In short, we lucked out. Like so many things when it comes to parenting, we’re all so tempted to pat ourselves on the back when generally it’s about setting our kids up for the opportunity to show what they’re made of and seeing what happens next.
But, you know, by Sunday the bottles still hadn’t been put away. The formula was still sitting out. The warmer still plugged in in the bathroom upstairs. When Abigail was two weeks old, and we had to usher these things into our lives, I was slightly (read: “super”) peeved that yet more unintended pieces of my personal real estate – no matter how small – in the house was being absconded by a person whose neck muscles were as of yet undeveloped.
(Oh, postpartum depression. You were such a charmer. In the years to come, AG will start off every session she has with a new therapist with, “Well, it started when my mom was diagnosed with postpartum depression…”)
Now here we are. A large swatch of our kitchen counter has returned. My bathroom no longer sports that thin coat of grainy, sticky formula detritus over it. Even the top rack of our dishwasher has a little give, a little breathing room. Scott is not bottling up the “Just-In-Case-She-Wakes-Up” bottle of water and bringing it with him upstairs when we head off to bed.

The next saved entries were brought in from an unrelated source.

(** * Workspace manager: the store, the export analytics and the import path

    A shallow embedding of [src/state/workspaceStore.ts] and of the parts of
    [src/services/exportImportService.ts] that compute the analytics summary
    and validate an import, with the properties the specification states
    about them.

    Conventions of the embedding:
    - a JavaScript array is a [list]; [find]/[findIndex] are stdpp's
      [list_find], which returns the first match with its index; mutating
      the object [find] returned is writing it back at that index;
    - a [Date] is its epoch value in milliseconds, a [Z];
    - [new Date()], [Date.now()] and [Math.random()] read the environment:
      the n-th reading of the clock is [clock n], the n-th random suffix is
      [random n], and a [World] counts the readings consumed so far;
    - the callback given to immer's [set] is a function from the state to a
      computation of the next state. *)

From stdpp Require Import base numbers strings list gmap pretty.
From Stdlib Require Import QArith.
From Stdlib Require SpecFloat.

Local Open Scope Z_scope.

(** ** Entities *)

Inductive Status := todo | in_progress | done.

Global Instance Status_eq_dec : EqDecision Status.
Proof. solve_decision. Defined.

Module Card.
Record t := mk {
  id : string;
  title : string;
  description : string;
  columnId : string;
  createdAt : Z;
  updatedAt : Z;
  tags : list string;
  status : Status;
  metadata : gmap string string;
}.

Definition set_columnId (v : string) (c : t) : t :=
  mk (id c) (title c) (description c) v (createdAt c) (updatedAt c)
     (tags c) (status c) (metadata c).
Definition set_updatedAt (v : Z) (c : t) : t :=
  mk (id c) (title c) (description c) (columnId c) (createdAt c) v
     (tags c) (status c) (metadata c).
End Card.

(** [Partial<Card>]: every field may be absent. *)
Module PartialCard.
Record t := mk {
  id : option string;
  title : option string;
  description : option string;
  columnId : option string;
  createdAt : option Z;
  updatedAt : option Z;
  tags : option (list string);
  status : option Status;
  metadata : option (gmap string string);
}.

Definition empty : t := mk None None None None None None None None None.
End PartialCard.

Module Column.
Record t := mk {
  id : string;
  title : string;
  cards : list Card.t;
  createdAt : Z;
  updatedAt : Z;
}.

Definition set_title (v : string) (c : t) : t :=
  mk (id c) v (cards c) (createdAt c) (updatedAt c).
Definition set_cards (v : list Card.t) (c : t) : t :=
  mk (id c) (title c) v (createdAt c) (updatedAt c).
Definition set_updatedAt (v : Z) (c : t) : t :=
  mk (id c) (title c) (cards c) (createdAt c) v.
End Column.

Module Board.
Record t := mk { columns : list Column.t }.
End Board.

Module Page.
Record t := mk {
  id : string;
  title : string;
  icon : string;
  board : Board.t;
  createdAt : Z;
  updatedAt : Z;
}.

Definition columns (p : t) : list Column.t := Board.columns (board p).

Definition set_title (v : string) (p : t) : t :=
  mk (id p) v (icon p) (board p) (createdAt p) (updatedAt p).
Definition set_icon (v : string) (p : t) : t :=
  mk (id p) (title p) v (board p) (createdAt p) (updatedAt p).
Definition set_columns (v : list Column.t) (p : t) : t :=
  mk (id p) (title p) (icon p) (Board.mk v) (createdAt p) (updatedAt p).
Definition set_updatedAt (v : Z) (p : t) : t :=
  mk (id p) (title p) (icon p) (board p) (createdAt p) v.
End Page.

Module Workspace.
Record t := mk {
  title : string;
  pages : list Page.t;
  activePageId : option string;
  createdAt : Z;
  updatedAt : Z;
}.

Definition set_title (v : string) (w : t) : t :=
  mk v (pages w) (activePageId w) (createdAt w) (updatedAt w).
Definition set_pages (v : list Page.t) (w : t) : t :=
  mk (title w) v (activePageId w) (createdAt w) (updatedAt w).
Definition set_activePageId (v : option string) (w : t) : t :=
  mk (title w) (pages w) v (createdAt w) (updatedAt w).
Definition set_updatedAt (v : Z) (w : t) : t :=
  mk (title w) (pages w) (activePageId w) (createdAt w) v.
End Workspace.

(** The data part of [WorkspaceState]. *)
Record WorkspaceState := mkState {
  workspace : Workspace.t;
  selectedCardId : option string;
}.

Definition set_workspace (v : Workspace.t) (st : WorkspaceState) : WorkspaceState :=
  mkState v (selectedCardId st).
Definition set_selected (v : option string) (st : WorkspaceState) : WorkspaceState :=
  mkState (workspace st) v.

(** The arguments of [moveCard]. *)
Record CardSource := mkSource {
  src_pageId : string;
  src_columnId : string;
  src_cardId : string;
}.

Record CardTarget := mkTarget {
  tgt_pageId : string;
  tgt_columnId : string;
  tgt_index : option Z;
}.

(** What [findCard] and [findColumn] return. *)
Record FoundCard := mkFoundCard {
  found_card : Card.t;
  found_pageId : string;
  found_columnId : string;
}.

Record FoundColumn := mkFoundColumn {
  found_column : Column.t;
  found_in_pageId : string;
}.

(** A call of one of the store's actions. *)
Inductive Op :=
  | SetWorkspaceTitle (title : string)
  | AddPage (title icon : string)
  | RemovePage (pageId : string)
  | RenamePage (pageId title : string)
  | SetActivePage (pageId : string)
  | UpdatePageIcon (pageId icon : string)
  | AddColumn (pageId title : string)
  | RemoveColumn (pageId columnId : string)
  | RenameColumn (pageId columnId title : string)
  | MoveColumn (pageId columnId : string) (targetIndex : Z)
  | AddCard (pageId columnId title : string) (description : option string)
  | RemoveCard (pageId columnId cardId : string)
  | UpdateCard (pageId columnId cardId : string) (updates : PartialCard.t)
  | MoveCard (source : CardSource) (target : CardTarget)
  | SetSelectedCardId (cardId : option string).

As I packed up everything and sent it off to join all of the other pieces leftover from Abigail’s first year, I felt a little of the life get sucked out of me, too. I was a little dizzy – caught between that space where you know this is not a huge fucking deal so get over yourself and the other part where you want to let that maudlin sentimentality just soak right in to every one of your pores because no one’s watching you being this much of a sap about the fact that your child no longer uses a damn bottle.
I steadied myself before I fell over the parental precipice, though I allowed myself a little gluttonous roll in the twinge my stomach gave once I set down the bag of Dr. Brown’s next to her cradle swing.
I have said before that I was not built for parenting a baby. But I don’t know now that it’s so much that as it is that I had a colicky baby and postpartum depression and so it was a hard road to travel, as it is for so many whose experience mirrors our own. I am happier, though, parenting a toddler.
Even one who now greets me each night when I get home by marching into the middle of the dining room to stand and gleefully screech at eardrum-busting levels with all of her might.
Just the same, all of that extra space seems so empty now. We’ll fill it with sippy cups and puffs crumbs, I know. But I miss my baby already.